Spatially Decoupled Electro‐Biosystem for Efficient CO2‐to‐Chemicals Conversion via Tandem Catalysis

Abstract The upcycling of carbon dioxide (CO 2 ) into value‐added chemicals offers a compelling strategy for sustainable carbon utilization. However, the efficient synthesis of energy‐dense, long‐chain molecules remains a significant challenge. Here, a spatially decoupled electro‐biosystem integrating CO 2 electrolysis with microbial fermentation is presented to produce high‐value chemicals. A catalytic platform using tannic acid‐Cu 2+ metal‐phenolic networks is developed to spatially confine the synthesis of Ag and Cu 2 O nanoparticles within a covalent‐organic polymer, creating tandem catalytic sites.
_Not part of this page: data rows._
(** X6. For a profile that no item of the placement table offers with a
    placement, [extractGpuProfile] answers four zeros: an unknown profile,
    also an empty table, is not told apart from a size of 0. *)
Theorem extractGpuProfile_unknown_profile
    (migplacement : list Mig) (profileName : string) :
  (forall item, In item migplacement -> MigProfile item = profileName ->
                Placements item = []) ->
  extractGpuProfile migplacement profileName = (0, 0, 0, 0).
Proof. apply extractGpuProfile_fold_idle. Qed.

Lemma extractGpuProfile_unknown_witness :
  extractGpuProfile
    [{| MigProfile := "3g.20gb"; Giprofileid := 9; CIProfileID := 2;
        CIEngProfileID := 0;
        Placements := [{| PlacementSize := 4; PlacementStart := 0 |}] |};
     {| MigProfile := "1g.5gb"; Giprofileid := 19; CIProfileID := 0;
        CIEngProfileID := 0; Placements := [] |}] "1g.5gb"
  = (0, 0, 0, 0).
Proof.
  apply extractGpuProfile_unknown_profile.
  intros item [<-|[<-|[]]] H; [discriminate | reflexivity].
Defined.

(** *** podMapFunc *)

Lemma podMapFunc_fold (entries : GoMap AllocationDetails)
    (requests : list NamespacedName) (r : NamespacedName) :
  In r
    (fold_left
       (fun requests entry =>
          let allocation := snd entry in
          if AllocationStatus_eqb (Allocationstatus allocation)
               AllocationStatusCreated
             || AllocationStatus_eqb (Allocationstatus allocation)
                  AllocationStatusDeleted
          then
            (requests
               ++ [{| nnNamespace := AllocNamespace allocation;
                      nnName := PodName allocation |}])%list
          else requests)
       entries requests)
  <-> In r requests
      \/ exists entry, In entry entries /\ wakesPod (snd entry)
           /\ r = {| nnNamespace := AllocNamespace (snd entry);
                     nnName := PodName (snd entry) |}.
Proof.
  revert requests. induction entries as [|e entries IH]; intros requests;
    cbn [fold_left].
  - split; [now left|]. intros [H|(entry & [] & _)]. exact H.
  - rewrite IH. cbv zeta.
    set (wakes := AllocationStatus_eqb (Allocationstatus (snd e))
                    AllocationStatusCreated
                  || AllocationStatus_eqb (Allocationstatus (snd e))
                       AllocationStatusDeleted).
    assert (Hw : wakes = true <-> wakesPod (snd e)).
    { unfold wakes, wakesPod.
      rewrite orb_true_iff, !AllocationStatus_eqb_eq. tauto. }
    destruct wakes; split.
    + intros [H | (entry & Hin & Hrest)].
      * apply in_app_or in H. destruct H as [H | [<- | []]]; [now left|].
        right. exists e. split; [now left|].
        split; [now apply Hw | reflexivity].
      * right. exists entry. split; [now right | exact Hrest].
    + intros [H | (entry & [<- | Hin] & Hwk & ->)].
      * left. apply in_or_app. now left.
      * left. apply in_or_app. right. now left.
      * right. exists entry. auto.
    + intros [H | (entry & Hin & Hrest)]; [now left|].
      right. exists entry. split; [now right | exact Hrest].
    + intros [H | (entry & [<- | Hin] & Hwk & ->)].
      * now left.
      * apply Hw in Hwk. discriminate.
      * right. exists entry. auto.
Qed.
(** C4 (amended). For every matched mount and subpath, the dispatcher
    redirects (always with status 302, to the redirect target followed by
    the request path less the mount path) exactly when the mount has a
    redirect target and the subpath contains one of its markers. A
    redirect-only mount whose subpath holds no marker yields "not found". *)
Theorem dispatch_redirect_iff current host pc subpath :
  (forall loc code,
     Handler001.dispatch current host pc subpath = RespRedirect loc code ->
     code = 302%Z /\ loc = Handler001.Redir pc ++ TrimPrefix current (Handler001.Path pc))
  /\ ((exists loc, Handler001.dispatch current host pc subpath = RespRedirect loc 302%Z) <->
      Handler001.Redir pc <> ""
      /\ exists m, In m (Handler001.RedirPaths pc) /\ Contains subpath m = true)
  /\ (Handler001.Redir pc <> "" -> Handler001.Repo pc = "" ->
      (forall m, In m (Handler001.RedirPaths pc) -> Contains subpath m = false) ->
      Handler001.dispatch current host pc subpath = RespNotFound).
Proof.
  unfold Handler001.dispatch.
  destruct (String.eqb_spec (Handler001.Redir pc) "") as [Hr|Hr]; simpl.
  - destruct (String.eqb (Handler001.Repo pc) "");
      (split; [intros loc code H; discriminate|split]);
      try (split; [intros [loc H]; discriminate|intros [H _]; contradiction]);
      intros H; contradiction.
  - destruct (Handler001.StringInSlices subpath (Handler001.RedirPaths pc)) eqn:S.
    + split; [intros loc code H; injection H as <- <-; auto|].
      split; [split; [intros _; split; [exact Hr|apply Handler001Facts.StringInSlices_spec; exact S]
                     |intros _; eexists; reflexivity]|].
      intros _ _ Hno. exfalso.
      apply Handler001Facts.StringInSlices_spec in S as [m [Hm Hc]].
      rewrite (Hno m Hm) in Hc. discriminate.
    + assert (Hn : ~ exists m, In m (Handler001.RedirPaths pc) /\ Contains subpath m = true)
        by (intros Hm; apply Handler001Facts.StringInSlices_spec in Hm; congruence).
      destruct (String.eqb_spec (Handler001.Repo pc) "") as [He|He].
      * split; [intros loc code H; discriminate|].
        split; [split; [intros [loc H]; discriminate|intros [_ H]; contradiction]|].
        intros; reflexivity.
      * split; [intros loc code H; discriminate|].
        split; [split; [intros [loc H]; discriminate|intros [_ H]; contradiction]|].
        intros _ H; contradiction.
Qed.

Lemma dispatch_redirect_iff_witness :
  Handler001.dispatch "/dl" "example.com" dl_mount "" = RespNotFound
  /\ (exists loc, Handler001.dispatch "/dl/releases/v1.tgz" "example.com" dl_mount
                    "releases/v1.tgz" = RespRedirect loc 302%Z).
Proof.
  split.
  - apply (proj2 (proj2 (dispatch_redirect_iff "/dl" "example.com" dl_mount ""))).
    + discriminate.
    + reflexivity.
    + simpl. intros m [<-|[]]. reflexivity.
  - apply (proj2 (proj1 (proj2 (dispatch_redirect_iff "/dl/releases/v1.tgz" "example.com"
                                  dl_mount "releases/v1.tgz")))).
    split; [discriminate|]. exists "releases". split; [left; reflexivity|reflexivity].
Defined.

(** Facts about the rendered pages of both handlers. *)
Module ServeFacts.
Import Handler001Facts.

Lemma dispatch_vanity current host pc subpath cc imp sub r d v :
  Handler001.dispatch current host pc subpath = RespVanity cc imp sub r d v ->
  cc = Some (Handler001.cacheControl pc).
Proof.
  unfold Handler001.dispatch.
  destruct (_ && _); [discriminate|].
  destruct (String.eqb _ _); [discriminate|].
  intros H; injection H; auto.
Qed.
(** ** Garbage collection *)

Lemma evict_fold_lookup (references : gset string) (ids : list string)
    (source : RecordSource) j :
  foldl (λ src dataID,
           if bool_decide (dataID ∈ references) then src
           else RelayRecordSource.remove dataID src) source ids !! j
  = if bool_decide (j ∈ ids ∧ j ∉ references) then None else source !! j.
Proof.
  revert source. induction ids as [|id ids IH]; intros source; simpl.
  - done.
  - rewrite IH. unfold RelayRecordSource.remove.
    destruct (decide (id ∈ references)) as [Hin|Hnotin].
    + rewrite (bool_decide_eq_true_2 _ Hin).
      rewrite (bool_decide_ext (j ∈ ids ∧ j ∉ references)
                 (j ∈ id :: ids ∧ j ∉ references)); [done|].
      rewrite elem_of_cons. naive_solver.
    + rewrite (bool_decide_eq_false_2 _ Hnotin).
      destruct (decide (j = id)) as [->|Hne].
      * rewrite lookup_delete_eq.
        rewrite (bool_decide_eq_true_2 (id ∈ id :: ids ∧ _));
          [by case_bool_decide|].
        split; [by left|done].
      * rewrite lookup_delete_ne by done.
        rewrite (bool_decide_ext (j ∈ ids ∧ j ∉ references)
                   (j ∈ id :: ids ∧ j ∉ references)); [done|].
        rewrite elem_of_cons. naive_solver.
Qed.
(** C9.  In the change-based mode a numeric series of one or two columns
    leaves [resampling] as what the Threshold Sampler at its default 0.01
    followed by the Accumulated Sampler at the user's cut make of it,
    wherever it stands in the list: a pressure-like series (IG, MIG, PG) has
    gone through the relative pipeline at [percent_cut], and through the
    absolute one at [value_cut] after that if a label then matches PID or
    Pyro; a temperature-like series that is not pressure-like has gone
    through the absolute pipeline at [value_cut]; any other series is left
    as it was.  The cuts appear as the threshold of [accumulated_sampling]
    only, and [threshold_sampling] has returned at 0.01 each time. *)
Theorem resampling_threshold_is_default :
  forall (resample_by_time : string -> string -> DataFrame -> result DataFrame)
         (dataframe_list out : list DataFrame) (pr : list printed)
         (i : nat) (df : DataFrame) (t : Table)
         (percent_cut value_cut : float) (resampling_period : string),
    nth_error dataframe_list i = Some df ->
    body df = Numeric t ->
    Nat.ltb (List.length (columns t)) 3 = true ->
    resampling resample_by_time dataframe_list percent_cut value_cut
               resampling_period "diff" = Ok (out, pr) ->
    (has_label ["IG"; "MIG"; "PG"] df = true ->
     exists t1,
       threshold_sampling t Relative 0.01 = Ok t1
       /\ (has_label ["PID"; "Pyro"]
                     (fresh (Numeric (accumulated_sampling t1 Relative percent_cut)))
           = false ->
           option_map body (nth_error out i)
           = Some (Numeric (accumulated_sampling t1 Relative percent_cut)))
       /\ (has_label ["PID"; "Pyro"]
                     (fresh (Numeric (accumulated_sampling t1 Relative percent_cut)))
           = true ->
           exists t2,
             threshold_sampling (accumulated_sampling t1 Relative percent_cut)
                                Absolute 0.01 = Ok t2
             /\ option_map body (nth_error out i)
                = Some (Numeric (accumulated_sampling t2 Absolute value_cut))))
    /\ (has_label ["IG"; "MIG"; "PG"] df = false ->
        has_label ["PID"; "Pyro"] df = true ->
        exists t1,
          threshold_sampling t Absolute 0.01 = Ok t1
          /\ option_map body (nth_error out i)
             = Some (Numeric (accumulated_sampling t1 Absolute value_cut)))
    /\ (has_label ["IG"; "MIG"; "PG"] df = false ->
        has_label ["PID"; "Pyro"] df = false ->
        option_map body (nth_error out i) = Some (Numeric t)).
Proof.
  intros rbt l out pr i df t pc vc period Ei Hbody Hlt H.
  unfold resampling, resampling_with in H.
  assert (Hin : In i (seq 0 (List.length l))).
  { apply in_seq. split; [lia|]. simpl. apply nth_error_Some. congruence. }
  destruct (proj2 (resampling_loop_bodies rbt pc vc period _ (seq_NoDup _ _)
                     l [] out pr H i) Hin df t Ei Hbody) as (df1 & Ed & Eout).
  rewrite nth_error_map in Eout.
  rewrite (resample_diff_numeric pc vc df t Hbody Hlt) in Ed.
  assert (Hp : forall change cut t0 t1,
             sampled_at_default change cut t0 = Ok t1 ->
             exists t', threshold_sampling t0 change 0.01 = Ok t'
                        /\ t1 = accumulated_sampling t' change cut).
  { intros change cut t0 t1. unfold sampled_at_default.
    destruct (threshold_sampling t0 change 0.01) as [t'|e]; [|discriminate].
    intros [= <-]. eauto. }
  split; [|split].
  - intros HP. rewrite HP in Ed.
    destruct (sampled_at_default Relative pc t) as [t1|e] eqn:E1; [|discriminate].
    cbn [bind] in Ed. destruct (Hp _ _ _ _ E1) as (t' & Et' & ->).
    exists t'. split; [exact Et'|]. split.
    + intros HT. rewrite HT in Ed. injection Ed as <-. exact Eout.
    + intros HT. rewrite HT in Ed.
      destruct (sampled_at_default Absolute vc _) as [t2|e] eqn:E2; [|discriminate].
      cbn [bind] in Ed. destruct (Hp _ _ _ _ E2) as (t'' & Et'' & ->).
      injection Ed as <-. exists t''. split; [exact Et''|exact Eout].
  - intros HP HT. rewrite HP, HT in Ed.
    destruct (sampled_at_default Absolute vc t) as [t1|e] eqn:E1; [|discriminate].
    cbn [bind] in Ed. destruct (Hp _ _ _ _ E1) as (t' & Et' & ->).
    injection Ed as <-. exists t'. split; [exact Et'|exact Eout].
  - intros HP HT. rewrite HP, HT in Ed. injection Ed as <-.
    now rewrite Eout, Hbody.
Qed.

Lemma resampling_threshold_is_default_witness :
  exists out pr t1,
    resampling (fun _ _ df => Ok df) [pressure_log; temperature_log]
               0.5 0.2 "30S" "diff" = Ok (out, pr)
    /\ threshold_sampling
         (mkTable ["MIG"%string] [mkRow 0 [10.0%float]; mkRow 1 [11.0%float]])
         Relative 0.01 = Ok t1
    /\ option_map body (nth_error out 0)
       = Some (Numeric (accumulated_sampling t1 Relative 0.5)).
Proof.
  destruct (resampling (fun _ _ df => Ok df) [pressure_log; temperature_log]
                       0.5 0.2 "30S" "diff") as [[out pr]|e] eqn:E.
  - exists out, pr.
    destruct (proj1 (resampling_threshold_is_default
                       (fun _ _ df => Ok df) [pressure_log; temperature_log]
                       out pr 0 pressure_log _ 0.5 0.2 "30S"
                       eq_refl eq_refl eq_refl E) eq_refl)
      as (t1 & Et & Hno & _).
    exists t1. split; [reflexivity|]. split; [exact Et|].
    apply Hno. vm_compute in Et. injection Et as <-. reflexivity.
  - vm_compute in E. discriminate E.
Defined.

(** * Further properties of the Threshold Sampler *)

Local Open Scope list_scope.


Lemma Subseq_refl {A : Type} (l : list A) : Subseq l l.
Proof. induction l; [apply Subseq_nil|apply Subseq_take; assumption]. Qed.

Lemma Subseq_incl {A : Type} (l1 l2 : list A) : Subseq l1 l2 -> incl l1 l2.
Proof.
  induction 1; intros y Hy.
  - exact Hy.
  - right. auto.
  - destruct Hy as [->|Hy]; [now left|right; auto].
Qed.

Lemma Subseq_length {A : Type} (l1 l2 : list A) :
  Subseq l1 l2 -> (List.length l1 <= List.length l2)%nat.
Proof. induction 1; simpl; lia. Qed.

Lemma Subseq_map {A B : Type} (f : A -> B) (l1 l2 : list A) :
  Subseq l1 l2 -> Subseq (map f l1) (map f l2).
Proof.
  induction 1; simpl;
    [apply Subseq_nil|apply Subseq_skip|apply Subseq_take]; assumption.
Qed.

Lemma first_column_reduce t r ch :
  has_cell r = true -> first_column t (r, ch) = reduce t r.
Proof.
  unfold has_cell, first_column, reduce, merged_cells, iloc0. simpl.
  destruct (cells r) as [|x l]; [discriminate|reflexivity].
Qed.




(** Row 0 of a one-column frame passes the selection for every threshold
    that is a number: its change is missing, which counts as not zero, and
    the sentinel put in its place is at least the threshold. *)
Lemma keep_first_row t r x :
  is_nan t = false -> cells r = [x] -> keep_row t (r, [nan]) = true.
Proof.
  intros Ht Hx. rewrite (keep_row_one_column t r x nan Hx).
  change (fillna (t + 1) nan) with (t + 1)%float.
  now rewrite (F64Facts.sentinel_passes t Ht).
Qed.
This design significantly enhances CO 2 ‐to‐ethanol selectivity (Faradaic efficiency: 44.5%) and boosts current density to 400 mA cm −2 . A compact membrane electrode assembly reactor (5×5 cm 2 ) enables ethanol production in pure water, which is further converted by engineered Escherichia coli into itaconic acid, isopropanol, and polyhydroxybutyrate. The modular design optimizes electrochemical reduction and microbial bioconversion, reducing metabolic burdens and improving efficiency, offering a scalable, adaptable biohybrid platform for CO 2 valorization.